# Box perch



## raftree3 (Oct 16, 2010)

Is 10x10 big enough for a box perch?


----------



## rpalmer (Mar 10, 2011)

That's the size I'm going to use. I was even thinking of going 8" wide.


----------



## HmoobH8wj (Apr 7, 2011)

no small then 6 or 7 then you be good....


----------



## Jay3 (May 4, 2008)

How deep are these box perchs? 6 or 7 inches across isn't wide enough, unless they are deep perchs, where the bird can stand facing forward. Even then..............kinda narrow I think.


----------



## PigeonVilla (Dec 8, 2010)

Jay3 said:


> How deep are these box perchs? 6 or 7 inches across isn't wide enough, unless they are deep perchs, where the bird can stand facing forward. Even then..............kinda narrow I think.

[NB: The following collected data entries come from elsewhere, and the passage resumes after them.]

(** * aws-msk-iam-sasl-signer-go: the token pipeline of package [signer]

    A shallow embedding of [signer/msk_auth_token_provider.go] and of
    [SignerOptions.Validate], together with the parts of the Go standard
    library the package calls ([strings], [strconv], [net/url], [net/http],
    [encoding/hex], [encoding/base64], [crypto/sha256], [errors]/[fmt]).

    Go strings are byte sequences: they are modelled by [string], whose
    characters are the 8-bit [ascii].  Go's [map[string][]string] is a
    [gmap string (list string)].  Calls into the AWS SDK are calls to the
    fields of a record of collaborators, and every such call is written to a
    trace. *)

From Stdlib Require Import ZArith NArith Ascii String List Lia Bool.
From stdpp Require Import base option list strings sorting gmap.

Local Open Scope N_scope.

(** ** Bytes *)

Definition byte_le (a b : ascii) : bool := N_of_ascii a <=? N_of_ascii b.

(** ['lo' <= c && c <= 'hi'] *)
Definition between (lo hi c : ascii) : bool := byte_le lo c && byte_le c hi.

Definition byte_eqb (a b : ascii) : bool := Ascii.eqb a b.

(** ** Package [strings] *)

Module strings.

(** [s[i:]] *)
Fixpoint from (i : nat) (s : string) : string :=
  match i, s with
  | O, _ => s
  | S i, String _ s => from i s
  | S _, EmptyString => EmptyString
  end.

(** [s[:i]] *)
Fixpoint upto (i : nat) (s : string) : string :=
  match i, s with
  | O, _ => EmptyString
  | S i, String c s => String c (upto i s)
  | S _, EmptyString => EmptyString
  end.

if they are homers I would go no smaller then 11" X 11" inches but prefer 12" x 12"inches .


----------



## ptras (Jun 29, 2010)

raftree3 said:


> Is 10x10 big enough for a box perch?


10"x10" is probably fine for rollers or other smaller birds. For homers, I would go with 12"x12".


----------



## orock (Mar 28, 2011)

I see that this is a old post, So what is a good size for young birds. Would 10/10 work?


----------



## TylerBro (Mar 14, 2011)

my box perches are 7 inches long by 9 tall .... and only like 3 inches wide ..birds can lay down and have lots of room ... think in the wild do they have a 12x12 stick to land on??? . i like the poop to fall onto my slat floor and fall out ....i dont want them trying to build nest and such in them its a spot for one bird to chill out and relax ..


----------